Der Abhörskandal hat gestern einen neuen Höhepunkt erreicht. Offenbar haben US-Spione das Handy der Bundeskanzlerin angezapft. Regierungssprecher Seibert spricht zwar in diplomatischer Vorsicht noch davon, dass es „Hinweise“ gebe, wonach Merkel „möglicherweise“ belauscht worden sei. Es ist aber sehr unwahrscheinlich, dass die Kanzlerin den US-Präsidenten angerufen hätte, wenn die Informationen nicht in höchstem Maße plausibel wären. Seiberts Erklärung zufolge dauere die Telefonüberwachung an – er formulierte nicht in der Vergangenheitsform, sondern im Präsens.
Die Kanzlerin hat Obama gegenüber von Vertrauensbruch gesprochen. Das ist sehr höflich formuliert. Wer das Handy eines Menschen abhört, dringt in seine engste Privatsphäre ein. Der Unterschied zum Einbruch mit Brecheisen und Glasschneider ist gering. Im Fall der Kanzlerin berührt die mutmaßliche Spionage zugleich die Sicherheit unseres Landes. Man weiß, dass Angela Merkel die Kunst des Regierens via SMS perfektioniert hat. Welche Informationen privater und politischer Natur mögen ins US-Spionagenetz gegangen sein?

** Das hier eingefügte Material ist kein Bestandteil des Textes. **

(** * Btools / VitruviAI backend: analysis pipeline, forecast and portfolio

  A shallow embedding of the parts of the Node backend that turn a vision
  model's JSON answer into project data, record it, and read it back:

  - [ai.service.ts]        : [buildProjectData] (the normalizer),
                             [getDefaultProjectData], [analyzeImage]
  - [mongodb.ts]           : the document types, the store operations on
                             users, projects and the analysis history, and
                             [connectMongoDB]
  - [auth.middleware.ts]   : [requireAuth], [requireAuthOptional],
                             [checkScanLimit], [requirePremium]
  - [portfolio.service.ts] : [getPortfolioSummary], [compareProjects],
                             [getTopRiskProjects]
  - [project.routes.ts]    : the handlers of the list, create, get, data,
                             delete, analyze, analyses, trends and forecast
                             routes
  - [server.ts]            : the [onRequest] hook that connects the store

  Numbers.  A JavaScript number is modelled as an exact rational or NaN
  ([number]); rounding error of IEEE doubles, infinities and the sign of
  zero are not modelled.  Every division of the modelled code has a
  divisor that is a non-zero literal or is guarded to be positive.

  Time.  [new Date()] is an argument of the function that calls it. *)

From Stdlib Require Import QArith Qround ZArith Lia Lqa.
From stdpp Require Import base strings list gmap pretty.

Local Open Scope Q_scope.
Local Set Warnings "-register-all".

(** ** JavaScript values and operators *)

Module JS.

Inductive number :=
| Fin (q : Q)
| NaN.

(** The values [JSON.parse] builds, with [undefined] for what a property
    read gives on a missing key.  An object is its list of entries; a key
    is read at its first entry. *)
Inductive value :=
| VUndefined
| VNull
| VBool (b : bool)
| VNum (n : number)
| VStr (s : string)
| VArr (elems : list value)
| VObj (fields : list (string * value)).

Definition num (q : Q) : value := VNum (Fin q).

(** ToNumber on a string (StringToNumber) and on an array or object
    (ToPrimitive, then ToNumber), and what [+] builds when an operand is a
    string, an array or an object ([Concat]), belong to the JavaScript
    runtime and stay abstract.  An object whose own [toString] entry
    hides the method makes ToPrimitive throw; such an input is outside
    the model. *)
Class Runtime := {
  StringToNumber : string -> number;
  ObjectToNumber : value -> number;
  Concat : value -> value -> value;
}.

Inductive error :=
| TypeError (msg : string).

Inductive result (A : Type) :=
| Ok (a : A)
| Throw (e : error).
Arguments Ok {A} a.
Arguments Throw {A} e.

Definition bind {A B} (r : result A) (k : A -> result B) : result B :=
  match r with
  | Ok a => k a
  | Throw e => Throw e
  end.

Fixpoint mapM {A B} (f : A -> result B) (l : list A) : result (list B) :=
  match l with
  | [] => Ok []
  | a :: l' => bind (f a) (fun b => bind (mapM f l') (fun bs => Ok (b :: bs)))
  end.

(** *** Numbers *)

Definition lift2 (f : Q -> Q -> Q) (a b : number) : number :=
  match a, b with
  | Fin x, Fin y => Fin (f x y)
  | _, _ => NaN
  end.

Definition num_add := lift2 Qplus.
Definition num_sub := lift2 Qminus.
Definition num_mul := lift2 Qmult.

(** [x / 0] is an infinity or NaN in JavaScript; the model has no
    infinities, and no modelled division has a zero divisor. *)
Definition num_div (a b : number) : number :=
  match a, b with
  | Fin x, Fin y => if Qeq_bool y 0 then NaN else Fin (x / y)
  | _, _ => NaN
  end.

Definition cmp2 (f : Q -> Q -> bool) (a b : number) : bool :=
  match a, b with
  | Fin x, Fin y => f x y
  | _, _ => false
  end.

Definition Qlt_bool (x y : Q) : bool := negb (Qle_bool y x).

Definition num_le := cmp2 Qle_bool.
Definition num_lt := cmp2 Qlt_bool.
Definition num_gt (a b : number) := num_lt b a.
Definition num_ge (a b : number) := num_le b a.

(** [Math.round]: the nearest integer, a half going up. *)
Definition round (q : Q) : Z := Qfloor (q + (1 # 2)).

Definition num_round (a : number) : number :=
  match a with
  | Fin x => Fin (inject_Z (round x))
  | NaN => NaN
  end.

(** Equality of numbers as JavaScript values ([NaN] stands for itself). *)
Definition num_eq (a b : number) : Prop :=
  match a, b with
  | Fin x, Fin y => x == y
  | NaN, NaN => True
  | _, _ => False
  end.

(** *** Values *)

Definition truthy (v : value) : bool :=
  match v with
  | VUndefined | VNull => false
  | VBool b => b
  | VNum (Fin q) => negb (Qeq_bool q 0)
  | VNum NaN => false
  | VStr s => negb (String.eqb s "")
  | VArr _ | VObj _ => true
  end.

Definition nullish (v : value) : bool :=
  match v with
  | VUndefined | VNull => true
  | _ => false
  end.

(** [typeof v === 'number'] *)
Definition typeof_number (v : value) : bool :=
  match v with
  | VNum _ => true
  | _ => false
  end.

Definition is_array (v : value) : bool :=
  match v with
  | VArr _ => true
  | _ => false
  end.

Fixpoint lookup_field (k : string) (fields : list (string * value)) : value :=
  match fields with
  | [] => VUndefined
  | (k', v) :: rest => if String.eqb k k' then v else lookup_field k rest
  end.

(** [v.k] for a receiver that is neither [null] nor [undefined] (a read
    on those throws, and the callers test [nullish] first).  The keys the
    modelled code reads on a string or an array are [length] and names no
    prototype defines. *)
Definition get (v : value) (k : string) : value :=
  match v with
  | VObj fields => lookup_field k fields
  | VArr elems =>
      if String.eqb k "length" then num (inject_Z (Z.of_nat (length elems)))
      else VUndefined
  | VStr s =>
      if String.eqb k "length" then num (inject_Z (Z.of_nat (String.length s)))
      else VUndefined
  | _ => VUndefined
  end.

(** [a || b] *)
Definition or_else (a b : value) : value := if truthy a then a else b.

(** [a?.k] *)
Definition get_opt (v : value) (k : string) : value :=
  if nullish v then VUndefined else get v k.

(** A [Date] as the modelled code reads it: the instant ([getTime]) and the
    two renderings [buildProjectData] stores. *)
Record Date := {
  getTime : Z;
  toISOString : string;
  getFullYear : string;
}.

(** [s || d] on a string. *)
Definition str_or (s d : string) : string := if String.eqb s "" then d else s.

(** [o?.f || d] for a string field [f] of a record that may be [null]. *)
Definition opt_str_or {A} (o : option A) (f : A -> string) (d : string) : string :=
  match o with
  | Some a => str_or (f a) d
  | None => d
  end.

(** [arr.map(f)]: a value that is no array has no method [map], and the
    call is a TypeError. *)
Definition array_map (f : value -> result value) (arr : value) : result value :=
  match arr with
  | VArr elems => bind (mapM f elems) (fun elems' => Ok (VArr elems'))
  | _ => Throw (TypeError "materials.map is not a function")
  end.

(** [z || d] on an integer counter. *)
Definition int_or (z d : Z) : Z := if (z =? 0)%Z then d else z.

(** [q || d] on a number. *)
Definition num_or (q d : Q) : Q := if Qeq_bool q 0 then d else q.

(** ToIntegerOrInfinity: NaN is 0, and the fraction of a number is dropped. *)
Definition ToInteger (a : number) : Z :=
  match a with
  | Fin q => Z.quot (Qnum q) (Zpos (Qden q))
  | NaN => 0%Z
  end.

(** [arr.slice(0, end)]: a negative [end] counts from the end of the array. *)
Definition slice_to {A} (end_ : number) (l : list A) : list A :=
  let relativeEnd := ToInteger end_ in
  if (relativeEnd <? 0)%Z
  then take (length l - Z.to_nat (- relativeEnd)) l
  else take (Z.to_nat relativeEnd) l.

(** [arr.sort(compareFn)]: the sort is stable, so for a consistent
    comparator the result is the one an insertion from the right gives. *)
Fixpoint sort_insert {A} (compareFn : A -> A -> Z) (a : A) (l : list A) : list A :=
  match l with
  | [] => [a]
  | b :: l' => if (compareFn a b <=? 0)%Z then a :: l else b :: sort_insert compareFn a l'
  end.

Fixpoint sort {A} (compareFn : A -> A -> Z) (l : list A) : list A :=
  match l with
  | [] => []
  | a :: l' => sort_insert compareFn a (sort compareFn l')
  end.

Section Operators.
Context `{Runtime}.

Definition ToNumber (v : value) : number :=
  match v with
  | VUndefined => NaN
  | VNull => Fin 0
  | VBool true => Fin 1
  | VBool false => Fin 0
  | VNum n => n
  | VStr s => StringToNumber s
  | VArr _ | VObj _ => ObjectToNumber v
  end.

(** [a * b], [a / b], [a - b]: both operands go through ToNumber. *)
Definition mul (a b : value) : value := VNum (num_mul (ToNumber a) (ToNumber b)).
Definition div (a b : value) : value := VNum (num_div (ToNumber a) (ToNumber b)).
Definition sub (a b : value) : value := VNum (num_sub (ToNumber a) (ToNumber b)).

(** [a + b]: a sum of numbers unless an operand is a string, an array or
    an object. *)
Definition adds_numbers (v : value) : bool :=
  match v with
  | VStr _ | VArr _ | VObj _ => false
  | _ => true
  end.

Definition add (a b : value) : value :=
  if adds_numbers a && adds_numbers b
  then VNum (num_add (ToNumber a) (ToNumber b))
  else Concat a b.

(** [Number(x.toFixed(digits))] for a number [x]: the nearest multiple of
    [10^-digits], a half going away from zero. *)
Definition num_toFixed (digits : nat) (a : number) : number :=
  match a with
  | Fin x =>
      let scale := inject_Z (10 ^ Z.of_nat digits) in
      if Qlt_bool x 0
      then Fin (- (inject_Z (round (- x * scale)) / scale))
      else Fin (inject_Z (round (x * scale)) / scale)
  | NaN => NaN
  end.

Definition toFixed (digits : nat) (a : value) : value :=
  VNum (num_toFixed digits (ToNumber a)).

(** Relational operators against a number: the other side goes through
    ToNumber. *)
Definition le (a b : value) : bool := num_le (ToNumber a) (ToNumber b).
Definition lt (a b : value) : bool := num_lt (ToNumber a) (ToNumber b).
Definition gt (a b : value) : bool := num_gt (ToNumber a) (ToNumber b).
Definition ge (a b : value) : bool := num_ge (ToNumber a) (ToNumber b).

Definition Math_round (a : value) : value := VNum (num_round (ToNumber a)).
End Operators.

End JS.

(** ** Documents (mongodb.ts, analysis-history.model.ts)

    A field the interface declares as [number] or [string] has that type
    here; a sub-record the interface leaves as [Record<string, unknown>]
    is a [JS.value].  Fields that no modelled function reads or writes are
    left out of the user document. *)

Module ProjectData.
Record t := {
  id : string;
  name : string;
  location : string;
  lastUpdated : string;
  stage : JS.value;
  progressPercentage : JS.value;
  timeRemaining : JS.value;
  criticalPath : JS.value;
  delaysFlagged : JS.value;
  burnRate : JS.value;
  manpower : JS.value;
  machinery : JS.value;
  materials : JS.value;
  financials : JS.value;
  valuation : JS.value;
  compliance : JS.value;
  geo : JS.value;
  charts : JS.value;
  insights : JS.value;
}.

(** [data?.f] for project data that may be [null]. *)
Definition field (data : option t) (f : t -> JS.value) : JS.value :=
  match data with
  | Some d => f d
  | None => JS.VUndefined
  end.
End ProjectData.

Module AnalysisData.
Record t := {
  created_at : JS.Date;
  stage : string;
  progressPercentage : Q;
  confidence_score : Q;
  insights : list string;
  project_data : option ProjectData.t;
  raw_response : JS.value;
  is_valid : bool;
}.
End AnalysisData.

Module ProjectDocument.
Record t := {
  _id : string;
  user_id : string;
  name : string;
  description : string;
  location : string;
  mode : string;
  status : string;
  created_at : JS.Date;
  updated_at : JS.Date;
  analyses : list AnalysisData.t;
  project_data : option ProjectData.t;
}.
End ProjectDocument.

Module UserSubscription.
Record t := {
  plan : string;
  status : string;
  scans_used : Z;
  scans_limit : Z;
  has_report_access : bool;
  has_api_access : bool;
  max_projects : Z;
  started_at : JS.Date;
}.
End UserSubscription.

Module UserDocument.
Record t := {
  _id : string;
  email : string;
  role : string;
  is_active : bool;
  isActive : option bool;
  updated_at : JS.Date;
  subscription : UserSubscription.t;
}.
End UserDocument.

Sollten sich die Hinweise bestätigen, müssten wohl auch die leidenschaftlichsten Freunde Amerikas Snowdens Enthüllungen glauben. Seine Informationen zeichnen das Bild einer von keinerlei Schranken gebändigten Spionage-Industrie. Sie ist eines Rechtsstaates unwürdig: So gehen Strauchdiebe miteinander um. So verhalten sich stalinistische Diktaturen, nicht aber Verbündete, Partner und Freunde in der Familie der Demokratien.
Die Zuspitzung der Affäre hat eine unfreiwillig komische Note: Die Kanzlerin forderte bei Obama die Antworten auf Fragen ein, die Berlin schon vor Monaten gestellt habe. Bemerkenswert. Denn Kanzleramtsminister Pofalla hatte die NSA-Affäre im Sommer für beendet erklärt – ohne stichhaltige Informationen zu besitzen. Er hat jetzt nur noch die Hohnlacher auf seiner Seite.